О нем уже начали забывать, о пункте 487 «в». Как вдруг случилась эта история с «Эллипсом».
Роб Айленд, дежурный по космопорту частной компании «Джеральди», не мог сказать точно, в какой момент от «Эллипса» отделилась капсула, хотя прямо перед его носом был громадный экран для наблюдения за посадкой.
Надо же было случиться, что в момент посадки «Эллипса» в диспетчерский пункт космопорта вошла Бетти. Она молча уселась рядом с Робом и начала внимательно изучать свое изображение в мятой полированной крышке видеодатчика. «Эллипс» хорошо держался в центре экрана, и пока все шло нормально. До приводнения оставалось добрых двадцать пять минут, и Роб решил рискнуть, хотя знал, что запись изображения будет автоматически включена только на последней пятиминутке.
— Слушайте, Бетт, я хочу сделать вам маленький сюрприз, — сказал Роб Айленд, не поворачивая головы от экрана. — Надеюсь, вы не станете потешаться надо иной.
— Ну, что вы опять придумали? Снова экскурсия в расцвеченные пещеры с эскалатором и канализацией, как на прошлой неделе?
— Нет, значительно хуже, — Роб потянулся к краю щита и передвинул изображение «Эллипса» правее. — Я написал стихотворение, посвященное вам.
— О Роб, я в восторге! Женщины обязаны любить стихи.

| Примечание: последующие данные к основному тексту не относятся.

(* ===== verification/BuildFacts.v ===== *)
(** * Facts about the builder's parts

    Log redaction, image tags, framework detection and Dockerfiles, the
    variables of a build. *)

From Stdlib Require Import Ascii.
From S2P Require Import Prelude GoLib Errors Postgres Sql DeployModel Rows Outside.
From S2P Require Import Password BuildModel Detect BuildStore BuildTools BuildPipeline.

(** ** Redaction *)

(** [sub] stands at byte [m] of [s]. *)
Definition occurs (sub s : string) (m : nat) : bool := is_prefix sub (drop_bytes m s).

(** No occurrence of [p] starts strictly inside one of [q]. *)
Definition disjoint_from (p q : string) : bool :=
  forallb (λ k, negb (is_prefix (drop_bytes (S k) q) p) && negb (is_prefix p (drop_bytes (S k) q)))
    (seq 0 (String.length q - 1)).

Definition mark : string := "[REDACTED]".

Lemma drop_bytes_app_lt m u v : (m ≤ String.length u)%nat → drop_bytes m (u +:+ v) = drop_bytes m u +:+ v.
Proof.
  revert m. induction u as [|a u IH]; intros [|m] H; try done; cbn in H.
  - lia.
  - apply (IH m). lia.
Qed.

Lemma length_drop m s : String.length (drop_bytes m s) = (String.length s - m)%nat.
Proof. revert s. induction m as [|m IH]; intros [|a s]; cbn; try lia. apply IH. Qed.

Lemma length_take m s : String.length (take_bytes m s) = (m `min` String.length s)%nat.
Proof. revert s. induction m as [|m IH]; intros [|a s]; cbn; try lia. by rewrite IH. Qed.

(** A prefix of a concatenation lies in the first part or covers it. *)
Lemma is_prefix_app q u v :
  is_prefix q (u +:+ v) = true →
  is_prefix q u = true
  ∨ (String.length u < String.length q)%nat ∧ is_prefix u q = true
    ∧ is_prefix (drop_bytes (String.length u) q) v = true.
Proof.
  revert u. induction q as [|a q IH]; intros u; [by left|].
  destruct u as [|b u]; [intros H; right; split; [cbn; lia|done]|].
  change (String b u +:+ v) with (String b (u +:+ v)). cbn.
  destruct (ascii_dec a b) as [->|]; [|done]. intros H.
  destruct (IH u H) as [?|(? & ? & ?)]; [by left|right].
  destruct (ascii_dec b b); [|done]. split_and!; [lia|done|done].
Qed.

Lemma is_prefix_weaken q u v : is_prefix q u = true → is_prefix q (u +:+ v) = true.
Proof. intros [r ->]%prefix_spec. apply prefix_spec. exists (r +:+ v). by rewrite app_assoc_s. Qed.

(** Before an occurrence of [p], what follows [p] does not matter for [q]. *)
Lemma occurs_before p q u r m :
  disjoint_from p q = true → (m < String.length u)%nat →
  occurs q (u +:+ p +:+ r) m = is_prefix q (drop_bytes m u).
Proof.
  intros Hd Hm. unfold occurs. rewrite drop_bytes_app_lt by lia.
  destruct (is_prefix q (drop_bytes m u)) eqn:E; [by apply is_prefix_weaken|].
  apply not_true_iff_false. intros [H|(Hl & _ & H)]%is_prefix_app; [congruence|].
  rewrite length_drop in Hl, H. set (k := (String.length u - m)%nat) in *.
  unfold disjoint_from in Hd. rewrite forallb_forall in Hd.
  specialize (Hd (k - 1)%nat). replace (S (k - 1)) with k in Hd by lia.
  assert (In (k - 1)%nat (seq 0 (String.length q - 1))) as Hin by (apply in_seq; lia).
  apply Hd in Hin as [H1 H2]%andb_true_iff. rewrite negb_true_iff in H1, H2.
  apply is_prefix_app in H as [H|(_ & H & _)]; congruence.
Qed.

(** What redaction has done for the patterns [ps]: nothing, or it has cut at the
    first place where one of them stands. *)
Definition cut_at (msg : string) (ps : list string) (out : string) : Prop :=
  (out = msg ∧ ∀ q, q ∈ ps → index msg q = None)
  ∨ ∃ p n, p ∈ ps ∧ index msg p = Some n ∧ out = take_bytes n msg +:+ p +:+ mark
      ∧ ∀ q m, q ∈ ps → index msg q = Some m → (n ≤ m)%nat.

(** Patterns none of which stands inside another or in what replaces it. *)
Definition separate (p q : string) : bool :=
  disjoint_from p q && match index (p +:+ mark) q with None => true | Some _ => false end.

Lemma index_occurs s q m :
  index s q = Some m ↔ (m ≤ String.length s)%nat ∧ occurs q s m = true ∧ ∀ k, (k < m)%nat → occurs q s k = false.
Proof.
  rewrite index_spec. unfold occurs. split.
  - intros ([r Hr] & Hm & Hk). split_and!; [done| |done]. apply prefix_spec. exists r.
    rewrite <- (take_drop_bytes m s) in Hr at 1. revert Hr. generalize (drop_bytes m s), (q +:+ r).
    induction (take_bytes m s) as [|a u IH]; intros x y; [done|].
    change (String a u +:+ x) with (String a (u +:+ x)). change (String a u +:+ y) with (String a (u +:+ y)).
    intros [= H]. by apply IH.
  - intros (Hm & [r Hr]%prefix_spec & Hk). split_and!; [|done|done]. exists r.
    by rewrite <- Hr, take_drop_bytes.
Qed.

Lemma index_none_occurs s q : index s q = None ↔ ∀ m, (m ≤ String.length s)%nat → occurs q s m = false.
Proof. apply index_none. Qed.

Lemma take_bytes_app_le m u v : (m ≤ String.length u)%nat → take_bytes m (u +:+ v) = take_bytes m u.
Proof.
  revert m. induction u as [|a u IH]; intros [|m] H; try done; cbn in H; [lia|].
  change (String a u +:+ v) with (String a (u +:+ v)). cbn. f_equal. apply IH. lia.
Qed.

Lemma drop_bytes_app_ge m u v : (String.length u ≤ m)%nat → drop_bytes m (u +:+ v) = drop_bytes (m - String.length u) v.
Proof.
  revert m. induction u as [|a u IH]; intros m H; [by rewrite Nat.sub_0_r|].
  destruct m as [|m]; [cbn in H; lia|]. apply IH. cbn in H. lia.
Qed.

Lemma redact_step msg ps out q :
  (∀ p, p ∈ ps → separate p q = true) → cut_at msg ps out → cut_at msg (ps ++ [q]) (redact out q).
Proof.
  intros Hsep [[-> Hps]|(p & n & Hp & Hn & -> & Hmin)]; unfold redact.
  { destruct (index msg q) as [n|] eqn:E.
    - right. exists q, n. split_and!; [set_solver|done|done|].
      intros q' m [Hq| ->%list_elem_of_singleton]%elem_of_app Hm; [by rewrite Hps in Hm|]. naive_solver lia.
    - left. split; [done|]. intros q' [Hq| ->%list_elem_of_singleton]%elem_of_app; auto. }
  destruct (proj1 (andb_true_iff _ _) (Hsep p Hp)) as [Hd Hnone].
  apply index_spec in Hn as Hn'. destruct Hn' as ([r Hr] & Hlen & _).
  set (u := take_bytes n msg) in *.
  assert (String.length u = n) as Hu by (unfold u; rewrite length_take; lia).
  assert (∀ m, (m < n)%nat → occurs q msg m = occurs q (u +:+ p +:+ mark) m) as Hocc.
  { intros m Hm. rewrite Hr, !occurs_before by (done || lia). done. }
  assert (∀ m, index (u +:+ p +:+ mark) q = Some m → (m < n)%nat) as Hlt.
  { intros m (Hm & Ho & _)%index_occurs. apply Nat.nle_gt. intros Hge.
    destruct (index (p +:+ mark) q) eqn:E; [done|]. rewrite index_none_occurs in E.
    unfold occurs in Ho. rewrite drop_bytes_app_ge in Ho by lia. rewrite length_app_s in Hm.
    specialize (E (m - String.length u)%nat ltac:(lia)). unfold occurs in E. congruence. }
  assert (∀ m, index msg q = Some m → (m < n)%nat → index (u +:+ p +:+ mark) q = Some m) as Hsame.
  { intros m (Hm & Ho & Hk)%index_occurs Hmn. apply index_occurs. split_and!; [rewrite length_app_s; lia| |].
    - by rewrite <- Hocc.
    - intros k Hkm. rewrite <- Hocc by lia. auto. }
  destruct (index (u +:+ p +:+ mark) q) as [m|] eqn:E; right.
  - pose proof (Hlt m eq_refl) as Hmn. exists q, m. apply index_occurs in E as (_ & Ho & Hk). split_and!.
    + set_solver.
    + apply index_occurs. split_and!; [lia|by rewrite Hocc|]. intros k Hkm. rewrite Hocc by lia. auto.
    + f_equal. rewrite take_bytes_app_le by lia. rewrite Hr, take_bytes_app_le by lia. done.
    + intros q' m' [Hq| ->%list_elem_of_singleton]%elem_of_app Hm'; [specialize (Hmin q' m' Hq Hm'); lia|].
      destruct (decide (m' < n)%nat); [|lia]. specialize (Hsame m' Hm' ltac:(lia)). by simplify_eq.
  - exists p, n. split_and!; [set_solver|done|done|].
    intros q' m' [Hq| ->%list_elem_of_singleton]%elem_of_app Hm'; [by apply (Hmin q')|].
    destruct (decide (m' < n)%nat); [|lia]. by specialize (Hsame m' Hm' ltac:(lia)).
Qed.

Lemma redact_all msg ps qs out :
  (∀ p q, p ∈ ps ++ qs → q ∈ ps ++ qs → p ≠ q → separate p q = true) → NoDup (ps ++ qs) →
  cut_at msg ps out → cut_at msg (ps ++ qs) (foldl redact out qs).
Proof.
  revert ps out. induction qs as [|q qs IH]; intros ps out Hsep Hnd Hcut; [by rewrite app_nil_r|].
  cbn [foldl]. replace (ps ++ q :: qs) with ((ps ++ [q]) ++ qs) in * by (by rewrite <- app_assoc).
  apply IH; [done..|]. apply redact_step; [|done].
  intros p Hp. apply Hsep; [set_solver|set_solver|]. intros ->.
  rewrite <- app_assoc in Hnd. apply NoDup_app in Hnd as (_ & Hnd & _). by apply (Hnd q Hp); left.
Qed.

(** Log lines carry nothing behind a credential.  A line in which none of the
    patterns stands is kept; any other is cut right behind the first place where
    one of them stands, and what followed is replaced by a mark. *)
Theorem sanitize_cuts msg : cut_at msg patterns (sanitize msg).
Proof.
  apply (redact_all msg [] patterns msg).
  - intros p q Hp Hq. cbn [app] in *. revert p q Hp Hq.
    assert (Forall (λ p, Forall (λ q, p ≠ q → separate p q = true) patterns) patterns) as H.
    { repeat (apply Forall_cons; split); try apply Forall_nil; try done; intros Hne; vm_compute; done. }
    intros p q Hp Hq. rewrite Forall_forall in H. specialize (H p Hp). rewrite Forall_forall in H. by apply H.
  - cbn [app]. unfold patterns. repeat (apply NoDup_cons; split; [set_solver|]). by apply NoDup_nil.
  - left. split; [done|]. by intros q ?%elem_of_nil.
Qed.

(** ** Image tags *)

(** The grammar of a tag of an image reference: a word byte, then at most 127
    word bytes, dots and dashes. *)
Definition word_byte (a : ascii) : bool :=
  code_in 97 122 a || code_in 65 90 a || code_in 48 57 a || bool_decide (a = "_"%char).
Definition tag_byte (a : ascii) : bool := word_byte a || bool_decide (a ∈ ["."; "-"]%char).

Definition valid_tag (t : string) : bool :=
  match t with
  | EmptyString => false
  | String a s => word_byte a && all_bytes tag_byte s && (String.length t <=? 128)%nat
  end.

Definition no_slash (s : string) : bool := all_bytes (λ a, bool_decide (a ≠ "/"%char)) s.

(** Two facts about single bytes, by trying all of them. *)
Definition all_ascii : list ascii := ascii_of_nat <$> seq 0 256.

Во всяком случае, должны млеть от восхищения, когда стихи посвящаются им. — Бетти оторвалась ненадолго от своего занятия и взглянула на Айленда с улыбкой. — Расскажите, Роб, как мужчинам приходит в голову мысль писать стихи и как они это делают.
— Опять вы за свое, — огорченно проговорил Роб и вернул изображение «Эллипса» к центру. — Давайте я сперва прочту стихотворение, а потом можете вволю смеяться.
— Ну, что ж, валяйте.
Роб уставился на экран и минуту сосредоточенно молчал.
«Эллипс» казался совершенно неподвижным, хотя и мчался по дуге с громадной скоростью. Приборы наблюдения, расположенные далеко от космопорта, держали изображение корабля точно в центре экрана.
С «Эллипсом» было не все ясно. Он появился на три с половиной года раньше, чем его ждали. Но пока все шло как обычно. Посадка как посадка.
Теперь уже ничего не может произойти. Да и с корабля не подавали никаких сигналов бедствия.